In the coming years, Germany will provide more than three billion euros in subsidy for collective district heating from sustainable energy sources. The subsidy is also intended to accelerate the construction of 'green' biogas installations.
Germany wants to be completely independent of the import of oil and gas from Russia within three years, and thus also significantly reduce its CO2 emissions.
The new subsidy program for both the conversion of existing district heating and the construction of new climate-neutral networks received the green light from Brussels this week. The European Commission does not regard such subsidies as anti-competitive state aid.
The German state aid is aimed not only at the large energy suppliers and municipalities, but also at private cooperatives or registered associations that can receive subsidies for investments in heat networks.
Especially in cities and densely populated areas, connection to climate-neutral district heating is the best solution to get rid of oil and gas heating, both individual and collective, according to the German centre-left traffic light coalition.
Germany is more than three quarters dependent on imports from Russia for energy. To reduce that, Berlin is seizing every opportunity. In addition to the import of liquefied natural gas (LNG), plans are being made to keep coal-fired power stations open for longer.
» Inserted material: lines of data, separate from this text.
(** * curtin hooks of the RHEL/CentOS image: a shallow embedding

    The development follows [contrib/rhel/curtin/curtin-hooks.py] in its
    two revisions, called [R33] (earlier) and [R46] (later).  The hook is
    a straight-line script over the file system and a few external
    commands; it is embedded as a state-and-exception monad over an
    explicit machine state, with the behaviour of the external
    collaborators (curtin's [block] and [util] modules, [mount], the
    directory tree under the mount points) taken as a parameter [Env]. *)

From stdpp Require Import base strings list gmap.
From Stdlib Require Import ZArith Ascii.

Local Open Scope string_scope.
Local Open Scope list_scope.

(** ** Python strings *)

Module PyStr.

Definition nl : string := String (ascii_of_nat 10) "".
Definition dq : string := String (ascii_of_nat 34) "".

(** ['"%s"' % s] *)
Definition quoted (s : string) : string := dq +:+ s +:+ dq.

(** A list of lines, each one terminated by a newline: the value of a
    triple-quoted literal that starts with a backslash. *)
Definition lines (l : list string) : string :=
  fold_right (λ x acc, x +:+ nl +:+ acc) "" l.

Definition startswith (s p : string) : bool := String.prefix p s.

Definition endswith (s p : string) : bool :=
  String.prefix (String.rev p) (String.rev s).

(** Bytes below 128: what Python 2's implicit [ascii] codec accepts. *)
Definition is_ascii_char (a : ascii) : bool := (nat_of_ascii a <? 128)%nat.

Fixpoint is_ascii (s : string) : bool :=
  match s with
  | "" => true
  | String a s' => is_ascii_char a && is_ascii s'
  end.

(** White space of [str.split()] with no argument.  On a Python 2 byte
    string these are the six C-locale characters; on a Python 3 text
    string the separators U+001C..U+001F, U+0085 and U+00A0 count too
    (characters above U+00FF are outside this model). *)
Definition isspace (unicode : bool) (a : ascii) : bool :=
  let n := nat_of_ascii a in
  ((9 <=? n) && (n <=? 13) || (n =? 32) ||
   unicode && ((28 <=? n) && (n <=? 31) || (n =? 133) || (n =? 160)))%nat.

(** [s.split()]: maximal runs of characters that are not white space.
    [cur] holds the characters of the token being read, reversed. *)
Fixpoint split_go (unicode : bool) (cur : option string) (s : string)
  : list string :=
  match s with
  | "" => match cur with Some w => [String.rev w] | None => [] end
  | String a s' =>
      if isspace unicode a
      then match cur with
           | Some w => String.rev w :: split_go unicode None s'
           | None => split_go unicode None s'
           end
      else split_go unicode
             (Some (String a (match cur with Some w => w | None => "" end))) s'
  end.

Definition split_ws (unicode : bool) (s : string) : list string :=
  split_go unicode None s.

(** [s.split(c)] for a separator of one character. *)
Fixpoint split_char (c : ascii) (s : string) : list string :=
  match s with
  | "" => [""]
  | String a s' =>
      if Ascii.eqb a c then "" :: split_char c s'
      else match split_char c s' with
           | h :: t => String a h :: t
           | [] => [String a ""]
           end
  end.

(** [sep.join(l)] *)
Definition join (sep : string) (l : list string) : string :=
  String.concat sep l.

(** [s.replace(old, new)] for a non-empty [old]: occurrences are
    replaced from the left and do not overlap.  [skip] counts the
    characters of a match that are still to be dropped. *)
Fixpoint replace_go (old new : string) (skip : nat) (s : string) : string :=
  match s with
  | "" => ""
  | String a s' =>
      match skip with
      | S k => replace_go old new k s'
      | O =>
          if String.prefix old s
          then new +:+ replace_go old new (String.length old - 1) s'
          else String a (replace_go old new 0 s')
      end
  end.

Definition replace (old new s : string) : string := replace_go old new 0 s.

(** [s.lower()] and [s.upper()] on the letters A-Z and a-z, which is all
    a byte string changes; a MAC address has no other letter. *)
Definition lower_char (a : ascii) : ascii :=
  let n := nat_of_ascii a in
  if ((65 <=? n) && (n <=? 90))%nat then ascii_of_nat (n + 32) else a.

Definition upper_char (a : ascii) : ascii :=
  let n := nat_of_ascii a in
  if ((97 <=? n) && (n <=? 122))%nat then ascii_of_nat (n - 32) else a.

Fixpoint map_chars (f : ascii → ascii) (s : string) : string :=
  match s with
  | "" => ""
  | String a s' => String (f a) (map_chars f s')
  end.

Definition lower : string → string := map_chars lower_char.
Definition upper : string → string := map_chars upper_char.

Fixpoint lstrip (unicode : bool) (s : string) : string :=
  match s with
  | "" => ""
  | String a s' => if isspace unicode a then lstrip unicode s' else s
  end.

Definition strip (unicode : bool) (s : string) : string :=
  String.rev (lstrip unicode (String.rev (lstrip unicode s))).

End PyStr.

(** ** [os.path.join] (posixpath) *)

Definition path_join2 (path b : string) : string :=
  if PyStr.startswith b "/" then b
  else if bool_decide (path = "") || PyStr.endswith path "/" then path +:+ b
  else path +:+ "/" +:+ b.

Definition os_path_join (a : string) (p : list string) : string :=
  fold_left path_join2 p a.
Arguments os_path_join : simpl never.

(** ** Values

    [revision] selects the revision of the hook.  The earlier one is
    Python 2 code ([open] has no [encoding] argument there and
    [read_file] calls [encode] on what it read); the later one opens its
    files with [encoding='utf-8'], which only Python 3 accepts. *)

Inductive revision := R33 | R46.

Definition unicode_text (rev : revision) : bool :=
  match rev with R33 => false | R46 => true end.

Inductive exn :=
| IOError (path : string)
| OSError (op path : string)
| UnicodeDecodeError
| ValueError (msg : string)
| KeyError (key : string)
| AttributeError (msg : string)
| TypeError (msg : string)
| SystemError (msg : string)
| ProcessExecutionError (cmd : list string)
| PyException (msg : string).

(** The values the hook stores in the interface dictionary, and the
    scalar values of the provisioning config: [null], a boolean or a
    string. *)
Inductive pyobj := VNone | VBool (b : bool) | VStr (s : string).

#[global] Instance pyobj_eq_dec : EqDecision pyobj.
Proof. solve_decision. Defined.

(** [str(v)], as ['%s' % v] formats it *)
Definition py_str (v : pyobj) : string :=
  match v with
  | VNone => "None"
  | VBool true => "True"
  | VBool false => "False"
  | VStr s => s
  end.

Definition truthy (v : pyobj) : bool :=
  match v with
  | VNone => false
  | VBool b => b
  | VStr s => negb (bool_decide (s = ""))
  end.

Definition opt_obj (o : option string) : pyobj :=
  match o with Some s => VStr s | None => VNone end.

(** One entry of [block._lsblock()]: the keys the hook reads. *)
Record blockinfo := { LABEL : string; device_path : string }.

(** The provisioning config, as [json.load] returns it; an absent key is
    [None] here, a key whose JSON value is [null] is [Some VNone], and
    the JSON value [null] of ['config'] is [Some None]. *)
Record subnet := { sn_gateway : option pyobj; sn_address : option pyobj }.
Record config_line := {
  cl_name : option pyobj;
  cl_subnets : option (list subnet) }.
Record network_section := {
  ns_config : option (option (list config_line)) }.
Record curtin_config := { cc_network : option network_section }.

(** [util.load_command_environment()] *)
Record command_state := {
  st_target : option string;
  st_fstab : option string;
  st_config : option string }.

(** What [print] was given. *)
Inductive printed :=
| PStr (s : string)
| PNone
| PBool (b : bool)
| PList (l : list string)
| PExn (e : exn)
| PBlock (b : blockinfo)
| PConfig (c : curtin_config)
| PNetwork (n : option (list config_line)).

(** Calls whose success the environment decides. *)
Inductive syscall :=
| SysOpen (path : string) (mode : string)
| SysMkdir (path : string)
| SysRmdir (path : string)
| SysRmtree (path : string)
| SysCopytree (src dst : string)
| SysSubp (args : list string)
| SysChroot (target : string) (args : list string).

#[global] Instance syscall_eq_dec : EqDecision syscall.
Proof. solve_decision. Defined.

(** ** Machine state

    [files] gives, for every regular file that can be read, the
    characters that reading it yields: bytes for the earlier revision,
    which opens its files in binary mode, text for the later one, where
    the decoding is done by [open].  [dirs] holds the directories that
    exist among those the hook makes and removes itself; the directory
    trees under the mount points change with every mount and are left to
    the environment. *)

Record State := {
  files : gmap string string;       (* regular files: path to content *)
  dirs : gset string;               (* directories of [os.mkdir] and [os.rmdir] *)
  mounts : list (string * string);  (* (device, mount point), newest first *)
  heap : list (list string);        (* Python list objects, by address *)
  stdout : list printed;
  trace : list (syscall * bool) }.  (* the [syscall]s made, oldest first, with success *)

Definition set_files (f : gmap string string) (st : State) : State :=
  {| files := f; dirs := dirs st; mounts := mounts st; heap := heap st;
     stdout := stdout st; trace := trace st |}.
Definition set_dirs (d : gset string) (st : State) : State :=
  {| files := files st; dirs := d; mounts := mounts st; heap := heap st;
     stdout := stdout st; trace := trace st |}.
Definition set_mounts (m : list (string * string)) (st : State) : State :=
  {| files := files st; dirs := dirs st; mounts := m; heap := heap st;
     stdout := stdout st; trace := trace st |}.
Definition set_heap (h : list (list string)) (st : State) : State :=
  {| files := files st; dirs := dirs st; mounts := mounts st; heap := h;
     stdout := stdout st; trace := trace st |}.
Definition set_stdout (o : list printed) (st : State) : State :=
  {| files := files st; dirs := dirs st; mounts := mounts st; heap := heap st;
     stdout := o; trace := trace st |}.
Definition log (c : syscall) (ok : bool) (st : State) : State :=
  {| files := files st; dirs := dirs st; mounts := mounts st; heap := heap st;
     stdout := stdout st; trace := trace st ++ [(c, ok)] |}.

Definition is_mounted (mp : string) (st : State) : bool :=
  bool_decide (mp ∈ (snd <$> mounts st)).

(** [umount mp] releases the newest mount on [mp]. *)
Fixpoint remove_mount (mp : string) (l : list (string * string))
  : list (string * string) :=
  match l with
  | [] => []
  | dm :: t => if bool_decide (dm.2 = mp) then t else dm :: remove_mount mp t
  end.

(** ** The monad: state, [sys.exit] and exceptions *)

Inductive outcome (A : Type) :=
| Ok (a : A)
| Exit (code : Z)
| Raise (e : exn).
Arguments Ok {A} a.
Arguments Exit {A} code.
Arguments Raise {A} e.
Postponing the closure of nuclear power plants is also apparently negotiable, as is drilling for natural gas in the North Sea.
Last week, Minister of Economic Affairs Robert Habeck (Greens) announced plans for major energy savings, including expansion of offshore wind turbines, solar panel parks and installations for biogas production. The current limits on the annual maximum production (and other legal obstacles) are suspended by decree.